When Vernon Huestis and Eric Mihan first met in 2014, it was a bit like a blind date. They had been put together by a fledgling nonprofit organization that foresaw value in matching military veterans for twice-monthly visits.

Mihan was one of the initial volunteers in the Vet to Vet Maine program, offering to meet regularly with another veteran who, because of circumstances or health, had become isolated. Huestis was basically housebound because he was caring for his wife in their Biddeford home. He, too, saw the value of companionship and signed up to receive the potential benefits being offered by the organization.

It wasn’t long before the pair were meeting a couple of times a week.

“It turned out we were in the same outfit,” Huestis said. “That gave us something to talk about, and we found out that we had like interests.”

Over six years and more than 300 face-to-face visits later, Huestis, now 93, and Mihan, 82, turned an acquaintance initially based on shared military service into a true friendship, bound by their love of books, similarities in their personal history and mostly time spent together, in both good times and tough moments.

Then the coronavirus pandemic hit.

Army PFC Vernon Huestis

Huestis now lives at Evergreen Rehabilitation & Living Center, an elder care facility in Saco, where he and his wife, Theresa, moved prior to her death in February 2019. Evergreen, like nearly all nursing homes across the country, has not allowed in-person visitors since the pandemic hit Maine.

“In six years, it’s become a real part of my, our, relationship,” Mihan said. “Because we simply can’t do it, well, it’s like kids not getting to see their schoolmates.”

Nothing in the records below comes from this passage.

(* ===== verification/Sender.v ===== *)
(** Sending files ([src/val_sender.c]).

    A file is announced (SEND_META), the resume offset is negotiated, and its bytes
    go out in windows of DATA packets.  Only a packet sent at the acknowledged
    position carries its offset; the others leave it to the receiver's position.  An
    acknowledgement slides the window, a NAK or a timeout rewinds to the last
    acknowledged byte (Go-Back-N).  DONE and, after the last file, EOT end it. *)
From S2P Require Import Prelude ByteOrder Wire Errors Crc Sanitize Timing Session Simulation Window Packet Frame Control Handshake Resume.

(** ** Names and metadata *)

(** The scan for the last separator: [base] is where the name starts. *)
Fixpoint base_scan (p base : list Z) : list Z :=
  match p with
  | [] => base
  | c :: p' => if c =? 0 then base else base_scan p' (if is_sep c then p' else base)
  end.
Definition basename (filepath : list Z) : list Z := base_scan filepath filepath.

(** A [char[n]] array holding a text: the text, its NUL and zeros. *)
Definition char_array (n : Z) (txt : list Z) : list Z :=
  let t := fst (snprintf_text n txt) in t ++ repeat 0 (Z.to_nat (n - zlen t)).

Definition build_meta (sender_path : option (list Z)) (file_size : Z) (filename : list Z)
    : val_meta_payload_t :=
  mk_meta (char_array (VAL_MAX_FILENAME + 1) filename)
    (match sender_path with
     | Some p => char_array (VAL_MAX_PATH + 1)
                   (match val_clean_path (Some p) (VAL_MAX_PATH + 1) with Some c => c | None => [] end)
     | None => repeat 0 (Z.to_nat (VAL_MAX_PATH + 1))
     end) file_size.

(** ** Progress *)

Record val_send_progress_ctx_t := mk_progress_ctx {
  pc_total_files : Z; pc_files_sent : Z; pc_batch_total_bytes : Z; pc_batch_sent_bytes : Z;
  pc_current_file_bytes : Z; pc_current_file_sent : Z; pc_start_ms : Z; pc_last_emit_tick : Z
}.
#[export] Instance eta_progress_ctx : Eta val_send_progress_ctx_t := λ r, mk_progress_ctx
  (pc_total_files r) (pc_files_sent r) (pc_batch_total_bytes r) (pc_batch_sent_bytes r)
  (pc_current_file_bytes r) (pc_current_file_sent r) (pc_start_ms r) (pc_last_emit_tick r).
#[export] Instance set_pc_current_file_sent : Setter pc_current_file_sent. Proof. derive_setter. Defined.
#[export] Instance set_pc_start_ms : Setter pc_start_ms. Proof. derive_setter. Defined.
#[export] Instance set_pc_last_emit_tick : Setter pc_last_emit_tick. Proof. derive_setter. Defined.

(** [eta_seconds]. *)
Definition progress_eta (total transferred elapsed_ms rate : Z) : Z :=
  if (0 <? elapsed_ms) && (transferred <? total) && (0 <? rate)
  then u32 ((total - transferred) / rate) else 0.

Section sender.
Context {E : Type} `{!Hooks E} `{!BuildOptions}.

(** Status, [*out_size] and [out_filename]. *)
Definition get_file_size_and_name (filepath : list Z) : M (world E) (Z * Z * list Z) :=
  let! f := fs_fopen filepath ModeRead in
  match f with
  | None =>
    do! val_internal_set_error_detailed VAL_ERR_IO VAL_ERROR_DETAIL_FILE_NOT_FOUND in
    mret (VAL_ERR_IO, 0, [])
  | Some f =>
    let fail := do! fs_fclose f in
                do! val_internal_set_error_detailed VAL_ERR_IO VAL_ERROR_DETAIL_PERMISSION in
                mret (VAL_ERR_IO, 0, []) in
    let! r := fs_fseek f 0 SEEK_END in
    if negb (r =? 0) then fail
    else
      let! sz := fs_ftell f in
      if sz <? 0 then fail
      else
        let! r := fs_fseek f 0 SEEK_SET in
        if negb (r =? 0) then fail
        else
          do! fs_fclose f in
          let cleaned := match val_clean_filename (Some (basename filepath)) (VAL_MAX_FILENAME + 1) with
                         | Some t => t | None => [] end in
          mret (VAL_OK, u64 sz, fst (snprintf_text (VAL_MAX_FILENAME + 1) cleaned))
  end.

Definition send_metadata (sender_path : option (list Z)) (file_size : Z) (filename : list Z)
    : M (world E) Z :=
  val_internal_send_packet VAL_PKT_SEND_META
    (PBytes (val_serialize_meta (build_meta sender_path file_size filename))) VAL_WIRE_META_SIZE 0.

Definition compute_crc_region (fuel : nat) (filepath : list Z) (end_offset length : Z)
    : M (world E) (Z * Z) :=
  if (length =? 0) || (end_offset <? length) then mret (VAL_ERR_INVALID_ARG, 0)
  else
    let! f := fs_fopen filepath ModeRead in
    match f with
    | None =>
      do! val_internal_set_error_detailed VAL_ERR_IO VAL_ERROR_DETAIL_PERMISSION in
      mret (VAL_ERR_IO, 0)
    | Some f =>
      let! ' (rst, crc) := val_internal_crc32_region fuel f (end_offset - length) length in
      do! fs_fclose f in
      if negb (rst =? VAL_OK) then mret (rst, 0) else mret (VAL_OK, crc)
    end.

(** The progress record of a batch, and what is left of the context. *)
Definition val_emit_progress_sender (ctx : option val_send_progress_ctx_t) (filename : list Z)
    (bytes_sent : Z) (force_emit : bool) : M (world E) (option val_send_progress_ctx_t) :=
  let! s := get_s in
  if negb (cfg_has_on_progress (s_cfg s)) then mret ctx
  else
    let! now := get_ticks_ms in
    match ctx with
    | Some c =>
      let c := if (pc_start_ms c =? 0) && negb (now =? 0) then c <| pc_start_ms := now |> else c in
      let c := c <| pc_current_file_sent := bytes_sent |> in
      let transferred := u64 (pc_batch_sent_bytes c + pc_current_file_sent c) in
      let elapsed_ms := if negb (pc_start_ms c =? 0) && (pc_start_ms c <=? now) then now - pc_start_ms c else 0 in
      let rate := progress_rate transferred elapsed_ms in
      let info := mk_progress transferred (pc_batch_total_bytes c) (pc_current_file_sent c)
                    (pc_files_sent c) (pc_total_files c) rate
                    (progress_eta (pc_batch_total_bytes c) transferred elapsed_ms rate) filename in
      if negb force_emit && negb (pc_last_emit_tick c =? 0) && negb (now =? 0)
         && (u32 (now - pc_last_emit_tick c) <? 50)
      then mret (Some c)
      else
        do! callback (hk_on_progress info) (EvProgress info) in
        mret (Some (c <| pc_last_emit_tick := now |>))
    | None =>
      let info := mk_progress bytes_sent 0 bytes_sent 0 0 0 0 filename in
      do! callback (hk_on_progress info) (EvProgress info) in
      mret None
    end.

(** ** The window: the local variables that the ACK handling shares *)

Record send_state := mk_send {
  ss_last_acked : Z;
  ss_next_to_send : Z;
  ss_inflight : Z;
  ss_win : Z;
  ss_grace : bool;
  ss_cursor : Z;                                (* the tracked file position *)
  ss_progress : option val_send_progress_ctx_t;
  ss_tries : Z;
  ss_backoff : Z
}.
#[export] Instance eta_send_state : Eta send_state := λ r, mk_send (ss_last_acked r)
  (ss_next_to_send r) (ss_inflight r) (ss_win r) (ss_grace r) (ss_cursor r) (ss_progress r)
  (ss_tries r) (ss_backoff r).
#[export] Instance set_ss_last_acked : Setter ss_last_acked. Proof. derive_setter. Defined.
#[export] Instance set_ss_next_to_send : Setter ss_next_to_send. Proof. derive_setter. Defined.
#[export] Instance set_ss_inflight : Setter ss_inflight. Proof. derive_setter. Defined.
#[export] Instance set_ss_win : Setter ss_win. Proof. derive_setter. Defined.
#[export] Instance set_ss_grace : Setter ss_grace. Proof. derive_setter. Defined.
#[export] Instance set_ss_cursor : Setter ss_cursor. Proof. derive_setter. Defined.
#[export] Instance set_ss_progress : Setter ss_progress. Proof. derive_setter. Defined.
#[export] Instance set_ss_tries : Setter ss_tries. Proof. derive_setter. Defined.
#[export] Instance set_ss_backoff : Setter ss_backoff. Proof. derive_setter. Defined.

(** ** Sending one DATA packet *)

(** [fread] into the payload area until [to_read] bytes are there or it gives none. *)
Definition read_payload_body (f : handle) (to_read have : Z) : M (world E) (Z + Z) :=
  if have <? to_read then
    let! got := fs_fread f (to_read - have) in
    do! upd (λ s, s <| s_send_buffer := zwrite (s_send_buffer s) (VAL_WIRE_HEADER_SIZE + have) got |>) in
    if zlen got =? 0 then mret (inr have) else mret (inl (have + zlen got))
  else mret (inr have).

Definition send_data_packet (fuel : nat) (f : handle) (max_payload file_size : Z) (include_offset : bool)
    (l : send_state) : M (world E) (Z * send_state) :=
  if max_payload =? 0 then mret (VAL_ERR_INVALID_ARG, l)
  else if file_size <=? ss_next_to_send l then mret (VAL_OK, l)
  else
    let remaining := file_size - ss_next_to_send l in
    if include_offset && (max_payload <=? 8) then mret (VAL_ERR_INVALID_ARG, l)
    else
      let max_payload_this_pkt := if include_offset then max_payload - 8 else max_payload in
      let to_read := if remaining <? max_payload_this_pkt then remaining else max_payload_this_pkt in
      if to_read =? 0 then mret (VAL_OK, l)
      else
        do! (if negb (ss_cursor l =? ss_next_to_send l)
             then let! _ := fs_fseek f (i64 (ss_next_to_send l)) SEEK_SET in mret tt
             else mret tt) in
        let l := l <| ss_cursor := ss_next_to_send l |> in
        let! have := loop fuel (read_payload_body f to_read) 0 in
        if negb (have =? to_read) then mret (VAL_ERR_IO, l)
        else
          let! st := val_internal_send_packet_ex VAL_PKT_DATA PContent (u32 to_read)
                       (ss_next_to_send l) include_offset in
          if negb (st =? VAL_OK) then mret (st, l)
          else
            mret (VAL_OK, l <| ss_next_to_send := u64 (ss_next_to_send l + to_read) |>
                            <| ss_cursor := u64 (ss_cursor l + to_read) |>
                            <| ss_inflight := u32 (ss_inflight l + 1) |>).
(** ** The sender's role *)

Definition send_hello (wire : list Z) : M (world E) Z :=
  val_internal_send_packet VAL_PKT_HELLO (PBytes wire) VAL_WIRE_HANDSHAKE_SIZE 0.
Definition hello_frame (s : val_session_t) (wire : list Z) : list Z := session_frame (E:=E) s VAL_PKT_HELLO wire 0 true.

Lemma hello_resends s wire : zlen wire = VAL_WIRE_HANDSHAKE_SIZE → resends (s_cfg s) (send_hello wire) (hello_frame s wire).
Proof.
  intros Hz w Hs Ec Hr. pose proof (session_mtu_range _ Hs).
  assert (Ect : content_of VAL_PKT_HELLO wire 0 true = wire) by done.
  assert (Hpd : payload_data (s_send_buffer (w_s w)) (PBytes wire) VAL_WIRE_HANDSHAKE_SIZE wire).
  { split; [rewrite Hz; by cbv|]. symmetry. apply ztake_all. by rewrite Hz. }
  eapply wp_mono.
  { apply wpt_safe; [by apply safe_send_packet|exact Hs|]. apply (send_waited _ _ _ wire); [exact Hs|exact Hr|exact Hpd|by cbv| | |by cbv].
    all: rewrite Ect, Hz; change VAL_WIRE_HANDSHAKE_SIZE with 44; lia. }
  intros st w' [(Hst & frs & W & Hf) Hs']. split; [done|]. exists frs. split; [done|].
  assert (Efr : hello_frame s wire = session_frame (E:=E) (w_s w) VAL_PKT_HELLO wire 0 true) by (symmetry; by apply frame_of_cfg).
  rewrite Efr. destruct Hf as [->|[-> ->]]; [|right; by split; [|left]].
  destruct Hst as [->| ->]; [by left|right; split; [done|by right]].
Qed.

(** The state of the sender's loop: retries and backoff in range, the last HELLO in the past. *)
Record pacing (s : val_session_t) (l : hs_state) (t : Z) : Prop := {
  pa_retries : 0 <= hst_retries l < 2 ^ 8;
  pa_backoff : 0 <= hst_backoff l <= Z.max (cfg_backoff_ms_base (s_cfg s)) 4000;
  pa_last : 0 <= hst_last_send l <= t
}.

(** A pause between two HELLOs: with retries left, a resend or the rest of the interval. *)
Lemma resend_silent wire m t0 l w : session_ok (w_s w) → ready w →
  zlen wire = VAL_WIRE_HANDSHAKE_SIZE → 0 <= m <= 500 → pacing (w_s w) l t0 → t0 < now w → now w < 2 ^ 32 →
  wpt (hello_resend wire m t0 l)
    (λ r w', session_ok (w_s w') ∧ ∃ frs, waited (Z.max 500 (Z.max (cfg_backoff_ms_base (s_cfg (w_s w))) 4000)) frs w w' ∧
       match r with
       | inl l' => ∃ k, frs = replicate k (hello_frame (w_s w) wire) ∧ Z.of_nat k + hst_retries l' = hst_retries l ∧ pacing (w_s w) l' t0
       | inr st => st = VAL_ERR_IO ∧ 0 < hst_retries l ∧ (frs = [] ∨ frs = [hello_frame (w_s w) wire])
       end) w.
Proof.
  intros Hs Hr Hz Hm [Hre Hb Hla] Ht Hn. unfold hello_resend. set (B := Z.max 500 _).
  destruct (Z.ltb_spec 0 (hst_retries l)) as [Hpos|Hzero].
  2:{ apply wp_bind. eapply wp_mono; [by apply delay_waited|]. intros _ w1 (Hs1 & W1). apply wp_ret. split; [done|].
      exists []. split; [by eapply waited_le; [|exact W1]; lia|]. exists O. by split. }
  rewrite (u32_small (t0 - hst_last_send l)) by lia. destruct (Z.eqb_spec t0 0); cbn [orb];
    [|destruct (Z.leb_spec m (t0 - hst_last_send l)); [|rewrite u32_small by lia]].
  3:{ apply wp_bind. eapply wp_mono; [apply delay_waited; [done|done|lia]|]. intros _ w1 (Hs1 & W1). apply wp_ret. split; [done|].
      exists []. split; [by eapply waited_le; [|exact W1]; lia|]. exists O. by split. }
  all: eapply steady_bind; [apply steady_retransmit|done|done|]; intros _ w1 Hs1 W1.
  all: eapply steady_bind; [apply steady_metrics|done|apply W1|]; intros _ w2 Hs2 W2.
  all: eapply steady_bind; [apply steady_retry|done|apply W2|]; intros _ w3 Hs3 W3.
  all: pose proof (waited_then _ _ _ _ _ (waited_then _ _ _ _ _ W1 W2) W3) as W4; apply wp_bind.
  all: eapply wp_mono; [apply (hello_resends (w_s w) wire Hz w3 Hs3); [apply W4|apply W4]|].
  all: intros st w5 (Hs5 & frs & W5 & Hst); pose proof (waited_none _ _ _ _ _ W4 W5) as W6.
  all: destruct Hst as [[-> ->]|[-> Hfr]];
    [|apply wp_ret; split; [done|]; exists frs; split; [by eapply waited_le; [|exact W6]; lia|by split]].
  all: change (negb (VAL_OK =? VAL_OK)) with false; cbv iota; apply wp_bind.
  all: eapply wp_mono; [apply wpt_safe; [apply safe_backoff_step|done|apply backoff_step_waited; [apply W6|lia|lia]]|].
  all: intros [b r] w7 [(Er & Hb7 & W7 & _) Hs7]; cbn [fst snd] in *; apply wp_ret; split; [done|].
  all: exists [hello_frame (w_s w) wire]; split; [by eapply waited_le; [|exact (waited_trans _ _ _ _ _ _ _ W6 W7)]; lia|].
  all: exists 1%nat; split; [done|]; split; [cbn; lia|]; constructor; cbn; lia.
Qed.

Lemma sender_turn_silent fuel wire gd base m l w : let s := w_s w in
  let T := base + Z.max 500 (Z.max (cfg_backoff_ms_base (s_cfg s)) 4000) in
  session_ok s → ready w → 1 <= base → zlen wire = VAL_WIRE_HANDSHAKE_SIZE → 0 <= m <= 500 → pacing s l (now w) →
  now w + T < 2 ^ 32 → Z.max 20 (base + 1) < Z.of_nat fuel →
  wpt (handshake_sender_body fuel wire gd base m l)
    (λ r w', session_ok (w_s w') ∧ now w < now w' ∧ ∃ frs, waited (T) frs w w' ∧
       match r with
       | inl l' => (gd = 0 ∨ now w < gd) ∧
           ∃ k, frs = replicate k (hello_frame s wire) ∧ Z.of_nat k + hst_retries l' = hst_retries l ∧ pacing s l' (now w')
       | inr st => st = VAL_ERR_TIMEOUT ∧ frs = [] ∨
           st = VAL_ERR_IO ∧ 0 < hst_retries l ∧ (frs = [] ∨ frs = [hello_frame s wire])
       end) w.
Proof.
  intros s T Hs Hr Hto Hz Hm Hl Hn Hf. unfold T in *. clear T. unfold handshake_sender_body. apply wp_bind, wp_gets.
  destruct (Z.eqb_spec (err_code (s_last_error (w_s w))) VAL_ERR_ABORTED); [by destruct Hr|]. apply wp_bind.
  eapply wp_mono; [apply ticks_ok; [done|done|lia]|]. intros t w1 (-> & En & Hs1 & W1). cbv zeta. apply wp_bind.
  rewrite <- En. eapply wp_mono; [apply slice_silent; [done|apply W1|lia|lia|lia]|]. intros r w2 (-> & Ht & Hs2 & W2).
  change (VAL_ERR_TIMEOUT =? VAL_OK) with false. change (VAL_ERR_TIMEOUT =? VAL_ERR_TIMEOUT) with true. cbn [negb andb].
  rewrite En in *. pose proof (waited_none _ _ _ _ _ W1 W2) as W. pose proof (wd_time _ _ _ _ W).
  assert (Ec : s_cfg (w_s w2) = s_cfg s) by apply (wd_cfg _ _ _ _ W).
  destruct (negb (gd =? 0) && (gd <=? now w)) eqn:Eg.
  - apply wp_bind. eapply wp_mono; [apply hello_timeout_steady; [done|apply W]|]. intros st w3 (-> & Hs3 & W3). apply wp_ret.
    pose proof (wd_time _ _ _ _ W3). split; [done|]. split; [lia|]. exists []. split; [|by left].
    eapply waited_le; [|exact (waited_then _ _ _ _ _ W W3)]. lia.
  - assert (Hl2 : pacing (w_s w2) l (now w)) by (destruct Hl; constructor; rewrite ?Ec; done).
    eapply wp_mono; [apply resend_silent; [done|apply W|done|done|exact Hl2|lia|lia]|].
    intros r w3 (Hs3 & frs & W3 & Hres). pose proof (wd_time _ _ _ _ W3). split; [done|]. split; [lia|].
    exists frs. rewrite Ec in W3. pose proof (waited_trans _ _ _ _ _ _ _ W W3) as W4. rewrite app_nil_r in W4.
    split; [done|]. assert (Ef : hello_frame (w_s w2) wire = hello_frame s wire) by by apply frame_of_cfg.
    rewrite Ef in Hres. destruct r as [l'|st]; [|by right]. split; [lia|]. destruct Hres as (k & -> & Ek & [P1 P2 P3]).
    exists k. split; [done|]. split; [done|]. constructor; [done|by rewrite <- Ec|lia].
Qed.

Mihan has kept in contact, calling three times a week, but for many months was not allowed to bring a fresh supply of new books to provide spark to their conversations.

Army Staff Sgt. Eric Mihan

“I honestly can’t imagine his life without Eric,” said Martha Huestis, Vernon’s daughter. “It may be the best thing that’s happened to him. It’s been instrumental to him.”

That type of impact is exactly what Susan Dudley Gold had in mind when she developed Vet to Vet Maine in 2014. The program was originally under the auspices of the Southern Maine Agency on Aging. It became an independent nonprofit in 2018 and is still under the leadership of Dudley Gold, the executive director.

“They’re fabulous, both of them, and I love their relationship. It’s exactly what we strive for in this organization,” Dudley Gold said.

“They marked their 300th visit earlier in the year, and there’s no one in my life that I see that often other than my husband,” Dudley Gold said. “You figure out how much time that is; how many people do you, or any of us, see that frequently?”

Vet to Vet Maine currently supports between 70 to 80 volunteer veterans who connect with other veterans in York and Cumberland counties.

Huestis and Mihan were one of the original pairings. They were matched for specific reasons, Dudley Gold said. They lived near each other; Mihan lives in Kennebunk. Both served in the U.S. Army 2nd Infantry Division. Huestis, drafted when he was 18, served from 1945-46, entering at the tail end of World War II and spending most of his service time at Fort Lewis in Tacoma, Washington, leaving with a rank of private first class. Mihan, also a draftee, spent most of his active duty (November 1961 to November 1963) at Fort Benning in Georgia. After two years of active reserve duty, he earned the rank of staff sergeant.

Both men said that, after the initial meetings, their talks seldom focused on their military service.

The mutual love of reading quickly became apparent. Historical novels and biographies are popular genres. Huestis still reads up to 600 pages a week.

Former Army Staff Sgt. Eric Mihan in his Kennebunk home. Mihan, a Vet to Vet Maine volunteer, has visited WWII veteran Vernon Huestis more than 300 times since first being matched up in the program in 2014. Ben McCanna/Staff Photographer

“I think getting books to him and keeping his mind active is the best thing I can do for him, about the only thing I can do for him now,” Mihan said.

Gradually they found other connections. For instance, both had worked in a family business started by their fathers – Huestis in a machine shop in Bristol, Rhode Island, and Mihan in a retail clothing store in Princeton, New Jersey.

“Being SOBs – sons of bosses – we did experience some similar things that were either joys or frustrations,” Mihan said.

“There’s some truth to that,” Huestis agreed with a light chuckle.

Vernon Huestis, left, and Vet to Vet Maine volunteer Eric Mihan share a love of books and were also in the same infantry division, though nearly 20 years apart. Photo courtesy of Martha Huestis

Both men said they miss their regular visits.

“Absolutely, and I don’t know when it’s going to start again,” Mihan said, “especially with care facilities. That’s where the problems are, and it’s a much more vulnerable population.”

For Huestis, the coronavirus has heightened the isolation felt by so many in nursing homes.

“I think I’m the only one from World War II left in this building,” he said. “The rest have died.”

Both men are looking forward to the day they can resume their face-to-face meetings.

“You get more out of it than you put into it,” Mihan said. “It’s the knowledge that you’re providing a little company, a little conversation, a break from routine.”